→ **TASK DETAILS**:
Give back an exact copy of the lines in the records below, from the line that has "quot_c (s32 (200 * s32 (c2" through the line that has "Proof. intros H.", and nothing besides.

(GIVEN ENTRIES)

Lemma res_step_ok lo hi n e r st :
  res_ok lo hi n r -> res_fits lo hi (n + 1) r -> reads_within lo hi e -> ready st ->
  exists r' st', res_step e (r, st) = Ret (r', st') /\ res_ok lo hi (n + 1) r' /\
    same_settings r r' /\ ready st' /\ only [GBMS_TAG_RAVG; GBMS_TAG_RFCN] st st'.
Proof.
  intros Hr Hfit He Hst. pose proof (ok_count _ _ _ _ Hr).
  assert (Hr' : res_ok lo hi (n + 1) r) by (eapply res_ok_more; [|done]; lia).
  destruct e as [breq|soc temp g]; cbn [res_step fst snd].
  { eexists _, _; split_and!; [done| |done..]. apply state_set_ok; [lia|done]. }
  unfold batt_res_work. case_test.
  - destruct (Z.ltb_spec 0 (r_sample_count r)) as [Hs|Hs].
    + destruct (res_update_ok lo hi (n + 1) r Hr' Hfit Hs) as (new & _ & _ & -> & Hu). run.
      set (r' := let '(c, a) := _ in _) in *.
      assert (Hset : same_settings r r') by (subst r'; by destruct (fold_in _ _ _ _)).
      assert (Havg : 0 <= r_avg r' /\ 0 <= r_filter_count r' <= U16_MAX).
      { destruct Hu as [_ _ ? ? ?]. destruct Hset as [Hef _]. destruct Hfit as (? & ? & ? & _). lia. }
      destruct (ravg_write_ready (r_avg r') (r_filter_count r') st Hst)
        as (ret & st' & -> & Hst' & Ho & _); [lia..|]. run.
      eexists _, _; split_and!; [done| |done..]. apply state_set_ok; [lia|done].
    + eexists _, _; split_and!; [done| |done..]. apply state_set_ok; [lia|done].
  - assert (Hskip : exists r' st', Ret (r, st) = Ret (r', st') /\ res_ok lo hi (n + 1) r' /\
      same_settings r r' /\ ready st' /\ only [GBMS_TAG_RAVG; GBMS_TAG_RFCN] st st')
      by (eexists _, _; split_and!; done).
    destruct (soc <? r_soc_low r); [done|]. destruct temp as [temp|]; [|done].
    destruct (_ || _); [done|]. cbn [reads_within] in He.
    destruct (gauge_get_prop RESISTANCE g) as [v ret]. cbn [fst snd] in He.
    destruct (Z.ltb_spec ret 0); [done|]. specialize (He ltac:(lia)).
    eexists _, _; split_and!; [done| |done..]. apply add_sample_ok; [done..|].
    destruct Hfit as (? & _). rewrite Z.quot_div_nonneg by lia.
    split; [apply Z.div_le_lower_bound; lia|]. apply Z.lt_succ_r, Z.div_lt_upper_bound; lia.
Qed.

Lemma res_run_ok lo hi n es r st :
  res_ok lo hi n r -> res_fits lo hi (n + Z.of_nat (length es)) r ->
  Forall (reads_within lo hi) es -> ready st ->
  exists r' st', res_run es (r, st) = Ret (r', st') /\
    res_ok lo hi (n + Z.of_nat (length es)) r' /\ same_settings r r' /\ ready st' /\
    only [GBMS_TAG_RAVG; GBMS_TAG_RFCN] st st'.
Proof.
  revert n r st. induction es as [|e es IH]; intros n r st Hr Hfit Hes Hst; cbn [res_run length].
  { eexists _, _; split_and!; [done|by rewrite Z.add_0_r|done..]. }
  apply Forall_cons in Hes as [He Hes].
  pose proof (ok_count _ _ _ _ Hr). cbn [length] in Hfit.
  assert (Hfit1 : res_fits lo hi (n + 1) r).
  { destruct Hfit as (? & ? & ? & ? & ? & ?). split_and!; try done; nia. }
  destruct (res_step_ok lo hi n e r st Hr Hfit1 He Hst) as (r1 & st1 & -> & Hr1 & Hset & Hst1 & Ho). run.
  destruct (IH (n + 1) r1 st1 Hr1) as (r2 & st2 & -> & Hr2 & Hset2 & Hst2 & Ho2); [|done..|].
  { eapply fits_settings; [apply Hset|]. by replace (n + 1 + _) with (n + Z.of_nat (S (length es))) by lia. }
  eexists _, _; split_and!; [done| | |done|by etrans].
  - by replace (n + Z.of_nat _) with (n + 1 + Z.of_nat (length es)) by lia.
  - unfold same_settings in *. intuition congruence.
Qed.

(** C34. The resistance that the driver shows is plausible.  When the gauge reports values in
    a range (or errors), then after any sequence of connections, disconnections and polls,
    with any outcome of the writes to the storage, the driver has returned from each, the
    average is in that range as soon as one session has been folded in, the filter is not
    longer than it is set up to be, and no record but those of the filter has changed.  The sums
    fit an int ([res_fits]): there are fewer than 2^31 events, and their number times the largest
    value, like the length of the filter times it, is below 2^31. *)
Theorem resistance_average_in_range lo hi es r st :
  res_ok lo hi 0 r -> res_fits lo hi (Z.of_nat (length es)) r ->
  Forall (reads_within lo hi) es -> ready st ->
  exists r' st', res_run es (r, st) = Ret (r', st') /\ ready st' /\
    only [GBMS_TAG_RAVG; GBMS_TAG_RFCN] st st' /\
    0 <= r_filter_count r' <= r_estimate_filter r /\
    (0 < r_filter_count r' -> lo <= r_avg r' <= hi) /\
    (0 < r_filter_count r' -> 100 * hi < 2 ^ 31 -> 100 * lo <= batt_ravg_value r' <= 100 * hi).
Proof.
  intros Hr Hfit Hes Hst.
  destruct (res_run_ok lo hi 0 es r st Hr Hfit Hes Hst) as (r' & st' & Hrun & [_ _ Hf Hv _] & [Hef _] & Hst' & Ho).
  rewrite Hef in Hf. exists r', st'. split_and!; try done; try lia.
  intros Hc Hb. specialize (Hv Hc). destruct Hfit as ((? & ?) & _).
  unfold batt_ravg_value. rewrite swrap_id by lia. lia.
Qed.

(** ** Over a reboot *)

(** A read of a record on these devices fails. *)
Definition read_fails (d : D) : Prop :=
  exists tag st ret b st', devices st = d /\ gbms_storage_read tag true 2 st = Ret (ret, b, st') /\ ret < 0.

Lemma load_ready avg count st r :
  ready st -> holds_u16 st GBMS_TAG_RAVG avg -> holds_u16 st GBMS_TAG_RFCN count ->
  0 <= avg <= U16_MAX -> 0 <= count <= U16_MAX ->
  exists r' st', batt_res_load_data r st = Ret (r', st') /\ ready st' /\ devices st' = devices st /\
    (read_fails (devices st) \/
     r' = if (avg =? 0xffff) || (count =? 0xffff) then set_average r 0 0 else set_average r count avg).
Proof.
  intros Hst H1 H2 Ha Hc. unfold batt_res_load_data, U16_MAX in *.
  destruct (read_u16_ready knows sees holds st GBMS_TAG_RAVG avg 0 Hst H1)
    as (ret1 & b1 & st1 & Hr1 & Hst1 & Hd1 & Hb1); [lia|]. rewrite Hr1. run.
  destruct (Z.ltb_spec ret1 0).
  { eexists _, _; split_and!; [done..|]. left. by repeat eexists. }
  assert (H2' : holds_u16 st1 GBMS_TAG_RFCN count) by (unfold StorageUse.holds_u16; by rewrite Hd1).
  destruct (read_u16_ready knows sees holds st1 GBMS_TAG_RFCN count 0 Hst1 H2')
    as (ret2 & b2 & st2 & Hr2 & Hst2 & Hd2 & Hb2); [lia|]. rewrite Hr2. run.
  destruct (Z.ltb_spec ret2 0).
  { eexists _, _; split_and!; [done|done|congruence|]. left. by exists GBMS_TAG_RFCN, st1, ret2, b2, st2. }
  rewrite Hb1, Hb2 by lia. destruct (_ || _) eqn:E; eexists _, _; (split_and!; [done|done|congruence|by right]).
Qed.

(End GIVEN ENTRIES)
(GIVEN ENTRIES)

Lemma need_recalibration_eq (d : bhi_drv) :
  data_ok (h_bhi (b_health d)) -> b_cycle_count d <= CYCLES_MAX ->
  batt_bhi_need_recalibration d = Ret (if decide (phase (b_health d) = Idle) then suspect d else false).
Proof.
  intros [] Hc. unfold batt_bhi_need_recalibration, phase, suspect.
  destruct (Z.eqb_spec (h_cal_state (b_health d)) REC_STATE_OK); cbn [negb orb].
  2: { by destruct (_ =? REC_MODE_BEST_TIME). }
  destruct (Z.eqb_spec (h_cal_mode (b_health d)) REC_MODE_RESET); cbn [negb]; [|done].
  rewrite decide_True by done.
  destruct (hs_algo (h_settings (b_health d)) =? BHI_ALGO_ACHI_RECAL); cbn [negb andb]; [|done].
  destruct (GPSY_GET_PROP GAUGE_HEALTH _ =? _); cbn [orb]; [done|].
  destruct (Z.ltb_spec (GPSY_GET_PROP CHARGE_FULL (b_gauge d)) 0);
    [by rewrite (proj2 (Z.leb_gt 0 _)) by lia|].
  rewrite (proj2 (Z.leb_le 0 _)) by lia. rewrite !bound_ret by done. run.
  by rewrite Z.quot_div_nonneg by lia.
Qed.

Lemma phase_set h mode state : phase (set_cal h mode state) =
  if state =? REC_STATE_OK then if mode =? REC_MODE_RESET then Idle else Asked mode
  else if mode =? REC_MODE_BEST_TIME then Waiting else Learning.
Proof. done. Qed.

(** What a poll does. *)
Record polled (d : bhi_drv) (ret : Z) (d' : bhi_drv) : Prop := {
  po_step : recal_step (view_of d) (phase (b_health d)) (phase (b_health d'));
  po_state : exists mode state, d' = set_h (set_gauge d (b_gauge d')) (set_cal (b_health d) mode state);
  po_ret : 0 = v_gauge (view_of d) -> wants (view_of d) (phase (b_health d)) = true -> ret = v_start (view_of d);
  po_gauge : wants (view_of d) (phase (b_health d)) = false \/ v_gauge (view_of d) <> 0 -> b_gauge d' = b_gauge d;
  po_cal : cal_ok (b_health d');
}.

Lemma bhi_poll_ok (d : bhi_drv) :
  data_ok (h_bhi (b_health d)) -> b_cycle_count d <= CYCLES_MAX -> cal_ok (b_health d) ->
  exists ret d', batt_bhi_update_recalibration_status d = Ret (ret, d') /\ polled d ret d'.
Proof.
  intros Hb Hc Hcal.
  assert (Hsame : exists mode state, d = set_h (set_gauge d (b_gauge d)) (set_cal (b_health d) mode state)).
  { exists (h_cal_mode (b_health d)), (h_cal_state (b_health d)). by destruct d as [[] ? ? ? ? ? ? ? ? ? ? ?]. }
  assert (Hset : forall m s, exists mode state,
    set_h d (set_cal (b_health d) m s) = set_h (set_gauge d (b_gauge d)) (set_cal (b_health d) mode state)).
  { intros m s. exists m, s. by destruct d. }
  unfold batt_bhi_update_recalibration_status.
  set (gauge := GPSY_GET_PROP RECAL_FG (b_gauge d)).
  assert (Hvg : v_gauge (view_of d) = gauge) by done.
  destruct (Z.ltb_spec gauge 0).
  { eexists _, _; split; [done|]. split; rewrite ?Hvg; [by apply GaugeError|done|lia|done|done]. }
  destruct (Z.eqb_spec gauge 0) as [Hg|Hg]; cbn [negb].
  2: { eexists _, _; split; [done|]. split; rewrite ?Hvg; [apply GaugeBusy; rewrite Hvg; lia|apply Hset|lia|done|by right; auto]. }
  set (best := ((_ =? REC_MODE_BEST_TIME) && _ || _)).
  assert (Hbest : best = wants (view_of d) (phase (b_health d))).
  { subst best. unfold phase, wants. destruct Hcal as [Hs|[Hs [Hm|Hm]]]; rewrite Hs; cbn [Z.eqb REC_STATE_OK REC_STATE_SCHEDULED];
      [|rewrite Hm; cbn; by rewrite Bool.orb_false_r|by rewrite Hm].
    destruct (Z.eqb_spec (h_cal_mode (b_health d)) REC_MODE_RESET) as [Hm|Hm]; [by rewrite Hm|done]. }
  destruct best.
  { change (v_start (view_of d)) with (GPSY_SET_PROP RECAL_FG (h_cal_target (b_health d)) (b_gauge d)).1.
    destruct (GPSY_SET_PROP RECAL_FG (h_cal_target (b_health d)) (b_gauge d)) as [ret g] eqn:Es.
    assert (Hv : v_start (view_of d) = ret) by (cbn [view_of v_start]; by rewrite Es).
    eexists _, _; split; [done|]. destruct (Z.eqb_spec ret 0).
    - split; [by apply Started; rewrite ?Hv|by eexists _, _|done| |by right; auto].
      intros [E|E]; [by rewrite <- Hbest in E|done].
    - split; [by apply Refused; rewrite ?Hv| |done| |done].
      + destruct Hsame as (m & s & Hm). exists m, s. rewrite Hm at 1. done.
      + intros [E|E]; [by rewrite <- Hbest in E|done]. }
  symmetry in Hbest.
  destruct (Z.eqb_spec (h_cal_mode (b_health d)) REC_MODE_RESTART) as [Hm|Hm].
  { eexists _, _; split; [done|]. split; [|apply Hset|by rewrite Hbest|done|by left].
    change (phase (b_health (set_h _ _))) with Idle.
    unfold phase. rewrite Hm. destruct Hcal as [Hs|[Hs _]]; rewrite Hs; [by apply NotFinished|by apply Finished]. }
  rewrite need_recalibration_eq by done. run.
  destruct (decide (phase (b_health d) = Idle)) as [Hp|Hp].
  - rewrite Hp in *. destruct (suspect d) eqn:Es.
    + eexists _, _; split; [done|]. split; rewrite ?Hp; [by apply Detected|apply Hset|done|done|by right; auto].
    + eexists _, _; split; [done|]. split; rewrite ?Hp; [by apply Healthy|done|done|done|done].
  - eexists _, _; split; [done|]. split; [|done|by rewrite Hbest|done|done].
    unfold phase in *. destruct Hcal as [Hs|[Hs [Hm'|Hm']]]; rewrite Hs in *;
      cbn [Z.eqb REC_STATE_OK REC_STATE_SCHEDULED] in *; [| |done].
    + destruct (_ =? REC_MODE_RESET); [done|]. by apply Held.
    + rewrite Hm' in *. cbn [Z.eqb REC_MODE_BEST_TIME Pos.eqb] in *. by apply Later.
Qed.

(End GIVEN ENTRIES)
(GIVEN ENTRIES)

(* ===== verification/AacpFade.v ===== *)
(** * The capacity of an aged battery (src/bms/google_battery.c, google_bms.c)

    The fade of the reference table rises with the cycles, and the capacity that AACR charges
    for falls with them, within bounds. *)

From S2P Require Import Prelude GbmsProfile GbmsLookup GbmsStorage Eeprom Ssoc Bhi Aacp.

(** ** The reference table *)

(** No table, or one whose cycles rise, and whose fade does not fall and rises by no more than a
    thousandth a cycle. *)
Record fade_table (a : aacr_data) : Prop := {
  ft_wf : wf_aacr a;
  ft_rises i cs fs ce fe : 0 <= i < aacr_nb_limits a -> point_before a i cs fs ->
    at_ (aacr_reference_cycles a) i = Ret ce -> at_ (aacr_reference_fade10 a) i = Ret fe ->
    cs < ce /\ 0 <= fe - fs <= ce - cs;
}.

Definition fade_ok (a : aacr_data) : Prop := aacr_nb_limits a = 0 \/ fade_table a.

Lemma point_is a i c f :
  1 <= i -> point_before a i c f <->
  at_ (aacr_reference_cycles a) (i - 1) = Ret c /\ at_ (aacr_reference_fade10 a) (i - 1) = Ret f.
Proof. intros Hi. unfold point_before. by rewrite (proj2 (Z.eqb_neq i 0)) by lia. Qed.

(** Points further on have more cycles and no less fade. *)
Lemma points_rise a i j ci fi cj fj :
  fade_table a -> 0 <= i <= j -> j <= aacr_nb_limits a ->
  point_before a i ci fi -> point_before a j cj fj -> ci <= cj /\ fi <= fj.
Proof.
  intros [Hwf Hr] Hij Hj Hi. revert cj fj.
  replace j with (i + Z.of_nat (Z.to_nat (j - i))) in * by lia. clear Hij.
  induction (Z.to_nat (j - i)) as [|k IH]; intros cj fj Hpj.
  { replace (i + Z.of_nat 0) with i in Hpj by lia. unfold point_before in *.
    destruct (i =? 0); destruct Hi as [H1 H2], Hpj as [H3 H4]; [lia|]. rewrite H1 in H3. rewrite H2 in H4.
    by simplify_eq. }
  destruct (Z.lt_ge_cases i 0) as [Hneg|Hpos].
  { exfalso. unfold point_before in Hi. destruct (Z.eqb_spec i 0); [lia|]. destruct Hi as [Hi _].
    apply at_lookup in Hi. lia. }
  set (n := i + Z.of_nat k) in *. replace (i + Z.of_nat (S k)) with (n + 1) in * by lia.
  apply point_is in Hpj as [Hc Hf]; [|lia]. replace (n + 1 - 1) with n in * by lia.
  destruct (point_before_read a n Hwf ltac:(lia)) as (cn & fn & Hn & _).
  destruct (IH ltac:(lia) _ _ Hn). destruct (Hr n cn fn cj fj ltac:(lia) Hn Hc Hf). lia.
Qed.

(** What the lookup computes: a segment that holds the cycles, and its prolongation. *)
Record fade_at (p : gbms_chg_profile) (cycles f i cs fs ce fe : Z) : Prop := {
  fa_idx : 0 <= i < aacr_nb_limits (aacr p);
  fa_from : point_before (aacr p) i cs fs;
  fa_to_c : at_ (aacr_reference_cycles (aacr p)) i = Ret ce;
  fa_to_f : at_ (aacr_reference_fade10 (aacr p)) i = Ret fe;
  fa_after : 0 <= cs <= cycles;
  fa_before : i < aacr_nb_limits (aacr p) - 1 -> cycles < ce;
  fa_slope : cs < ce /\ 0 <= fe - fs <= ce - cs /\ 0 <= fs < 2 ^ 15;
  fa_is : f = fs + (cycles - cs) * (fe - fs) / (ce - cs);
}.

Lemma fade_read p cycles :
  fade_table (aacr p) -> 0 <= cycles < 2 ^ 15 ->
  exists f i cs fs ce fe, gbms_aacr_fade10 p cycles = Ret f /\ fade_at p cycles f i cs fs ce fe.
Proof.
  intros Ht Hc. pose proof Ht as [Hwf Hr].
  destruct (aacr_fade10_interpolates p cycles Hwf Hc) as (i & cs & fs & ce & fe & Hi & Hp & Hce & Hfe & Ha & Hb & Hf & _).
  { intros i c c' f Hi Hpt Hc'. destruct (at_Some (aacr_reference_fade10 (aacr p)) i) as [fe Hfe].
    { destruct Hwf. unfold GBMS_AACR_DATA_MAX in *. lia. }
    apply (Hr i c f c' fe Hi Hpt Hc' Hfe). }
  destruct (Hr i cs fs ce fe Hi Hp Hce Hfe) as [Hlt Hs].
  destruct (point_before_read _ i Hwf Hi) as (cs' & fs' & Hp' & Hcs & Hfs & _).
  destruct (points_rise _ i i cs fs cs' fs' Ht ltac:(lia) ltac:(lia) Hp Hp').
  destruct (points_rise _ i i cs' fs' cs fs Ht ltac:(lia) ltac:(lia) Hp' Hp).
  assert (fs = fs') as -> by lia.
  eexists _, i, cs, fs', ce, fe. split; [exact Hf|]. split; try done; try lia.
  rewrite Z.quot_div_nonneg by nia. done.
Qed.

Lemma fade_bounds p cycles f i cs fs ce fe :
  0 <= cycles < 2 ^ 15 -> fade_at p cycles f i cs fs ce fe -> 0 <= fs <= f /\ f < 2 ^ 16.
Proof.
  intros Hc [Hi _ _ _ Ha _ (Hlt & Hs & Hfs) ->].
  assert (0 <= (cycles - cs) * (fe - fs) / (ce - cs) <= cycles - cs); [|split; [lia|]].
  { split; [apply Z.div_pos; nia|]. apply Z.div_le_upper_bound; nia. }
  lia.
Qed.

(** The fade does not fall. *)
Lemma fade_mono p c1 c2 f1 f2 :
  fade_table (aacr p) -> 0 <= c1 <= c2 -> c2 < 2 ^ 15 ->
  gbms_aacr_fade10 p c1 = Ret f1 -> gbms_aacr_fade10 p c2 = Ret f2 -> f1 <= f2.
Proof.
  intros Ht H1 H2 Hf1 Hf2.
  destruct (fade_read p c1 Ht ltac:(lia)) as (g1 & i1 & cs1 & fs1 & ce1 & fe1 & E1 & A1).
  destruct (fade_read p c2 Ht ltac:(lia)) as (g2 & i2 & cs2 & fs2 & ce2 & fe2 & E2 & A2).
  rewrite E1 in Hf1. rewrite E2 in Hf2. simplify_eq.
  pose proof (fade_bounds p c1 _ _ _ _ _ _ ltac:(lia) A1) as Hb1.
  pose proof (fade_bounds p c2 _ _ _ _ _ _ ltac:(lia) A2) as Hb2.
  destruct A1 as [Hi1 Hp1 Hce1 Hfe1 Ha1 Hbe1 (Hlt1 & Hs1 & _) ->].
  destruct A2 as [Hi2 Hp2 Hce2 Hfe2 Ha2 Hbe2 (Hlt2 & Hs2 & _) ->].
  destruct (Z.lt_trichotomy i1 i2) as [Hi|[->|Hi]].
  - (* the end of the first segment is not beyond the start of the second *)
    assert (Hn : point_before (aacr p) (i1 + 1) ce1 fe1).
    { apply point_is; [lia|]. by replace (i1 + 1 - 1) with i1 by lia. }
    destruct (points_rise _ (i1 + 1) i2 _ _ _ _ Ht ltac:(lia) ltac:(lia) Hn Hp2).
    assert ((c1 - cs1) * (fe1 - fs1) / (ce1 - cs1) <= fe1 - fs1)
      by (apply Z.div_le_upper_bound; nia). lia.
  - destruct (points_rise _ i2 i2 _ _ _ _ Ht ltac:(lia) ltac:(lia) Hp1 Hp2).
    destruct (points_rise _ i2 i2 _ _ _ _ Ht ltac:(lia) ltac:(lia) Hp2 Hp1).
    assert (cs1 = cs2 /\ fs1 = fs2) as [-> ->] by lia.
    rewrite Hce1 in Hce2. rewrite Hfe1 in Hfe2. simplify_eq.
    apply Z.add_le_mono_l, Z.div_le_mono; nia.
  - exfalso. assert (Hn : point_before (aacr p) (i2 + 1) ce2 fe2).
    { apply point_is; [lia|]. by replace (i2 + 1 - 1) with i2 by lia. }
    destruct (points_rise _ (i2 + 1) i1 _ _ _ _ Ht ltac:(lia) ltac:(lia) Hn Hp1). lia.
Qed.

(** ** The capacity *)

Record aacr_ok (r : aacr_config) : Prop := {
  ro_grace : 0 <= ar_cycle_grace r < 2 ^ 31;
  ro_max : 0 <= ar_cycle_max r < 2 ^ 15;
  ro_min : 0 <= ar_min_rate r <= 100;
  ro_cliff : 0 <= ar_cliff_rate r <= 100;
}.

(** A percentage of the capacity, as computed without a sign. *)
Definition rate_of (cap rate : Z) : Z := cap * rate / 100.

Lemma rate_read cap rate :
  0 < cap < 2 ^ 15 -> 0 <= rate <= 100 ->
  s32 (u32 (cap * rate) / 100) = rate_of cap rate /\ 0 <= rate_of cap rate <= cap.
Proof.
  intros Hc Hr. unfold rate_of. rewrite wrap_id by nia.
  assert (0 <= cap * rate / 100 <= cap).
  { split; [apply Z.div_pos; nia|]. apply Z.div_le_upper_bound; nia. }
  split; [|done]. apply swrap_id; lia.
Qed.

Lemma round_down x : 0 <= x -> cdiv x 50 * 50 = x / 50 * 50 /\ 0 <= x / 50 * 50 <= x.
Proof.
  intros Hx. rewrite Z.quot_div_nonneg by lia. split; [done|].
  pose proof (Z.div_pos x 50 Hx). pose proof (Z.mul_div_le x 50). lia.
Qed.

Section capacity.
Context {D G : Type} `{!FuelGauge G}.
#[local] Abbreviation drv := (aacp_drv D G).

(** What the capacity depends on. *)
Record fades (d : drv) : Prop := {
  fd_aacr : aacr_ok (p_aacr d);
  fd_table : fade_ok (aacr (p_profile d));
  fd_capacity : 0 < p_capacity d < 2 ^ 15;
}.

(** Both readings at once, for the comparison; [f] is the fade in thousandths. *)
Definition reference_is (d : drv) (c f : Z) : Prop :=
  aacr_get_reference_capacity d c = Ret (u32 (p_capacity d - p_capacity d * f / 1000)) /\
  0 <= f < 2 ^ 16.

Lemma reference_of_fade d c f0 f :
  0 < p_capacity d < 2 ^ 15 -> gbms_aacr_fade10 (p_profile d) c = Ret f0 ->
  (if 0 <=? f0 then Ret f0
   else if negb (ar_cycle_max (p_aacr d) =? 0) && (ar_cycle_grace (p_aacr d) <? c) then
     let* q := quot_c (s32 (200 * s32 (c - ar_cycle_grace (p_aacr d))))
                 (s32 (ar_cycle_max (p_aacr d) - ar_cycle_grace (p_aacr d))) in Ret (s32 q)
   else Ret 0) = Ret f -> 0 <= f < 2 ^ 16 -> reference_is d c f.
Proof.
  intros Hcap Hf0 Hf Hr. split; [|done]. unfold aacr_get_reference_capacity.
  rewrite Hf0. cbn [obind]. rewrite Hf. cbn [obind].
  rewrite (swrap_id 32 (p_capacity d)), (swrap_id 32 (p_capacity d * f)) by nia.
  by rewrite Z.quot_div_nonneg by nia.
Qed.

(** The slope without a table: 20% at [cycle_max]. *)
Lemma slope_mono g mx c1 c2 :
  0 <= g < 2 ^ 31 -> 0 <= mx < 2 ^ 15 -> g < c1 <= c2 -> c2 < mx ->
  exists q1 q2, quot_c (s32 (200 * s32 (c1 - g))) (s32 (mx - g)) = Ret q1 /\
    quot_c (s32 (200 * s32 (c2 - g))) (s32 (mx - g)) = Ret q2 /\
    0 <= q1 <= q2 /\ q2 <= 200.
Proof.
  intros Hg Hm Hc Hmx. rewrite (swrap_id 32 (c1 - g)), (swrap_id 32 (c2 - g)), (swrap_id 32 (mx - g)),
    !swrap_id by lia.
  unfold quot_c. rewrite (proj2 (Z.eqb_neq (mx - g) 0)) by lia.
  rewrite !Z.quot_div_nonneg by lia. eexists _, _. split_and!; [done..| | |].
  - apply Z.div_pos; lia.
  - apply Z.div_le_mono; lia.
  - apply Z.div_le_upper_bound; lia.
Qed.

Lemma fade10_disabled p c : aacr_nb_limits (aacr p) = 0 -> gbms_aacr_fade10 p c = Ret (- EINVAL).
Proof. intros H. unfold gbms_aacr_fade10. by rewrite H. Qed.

(End GIVEN ENTRIES)

→ **RESULT**:
    quot_c (s32 (200 * s32 (c2 - g))) (s32 (mx - g)) = Ret q2 /\
    0 <= q1 <= q2 /\ q2 <= 200.
Proof.
  intros Hg Hm Hc Hmx. rewrite (swrap_id 32 (c1 - g)), (swrap_id 32 (c2 - g)), (swrap_id 32 (mx - g)),
    !swrap_id by lia.
  unfold quot_c. rewrite (proj2 (Z.eqb_neq (mx - g) 0)) by lia.
  rewrite !Z.quot_div_nonneg by lia. eexists _, _. split_and!; [done..| | |].
  - apply Z.div_pos; lia.
  - apply Z.div_le_mono; lia.
  - apply Z.div_le_upper_bound; lia.
Qed.

Lemma fade10_disabled p c : aacr_nb_limits (aacr p) = 0 -> gbms_aacr_fade10 p c = Ret (- EINVAL).
Proof. intros H. unfold gbms_aacr_fade10. by rewrite H. Qed.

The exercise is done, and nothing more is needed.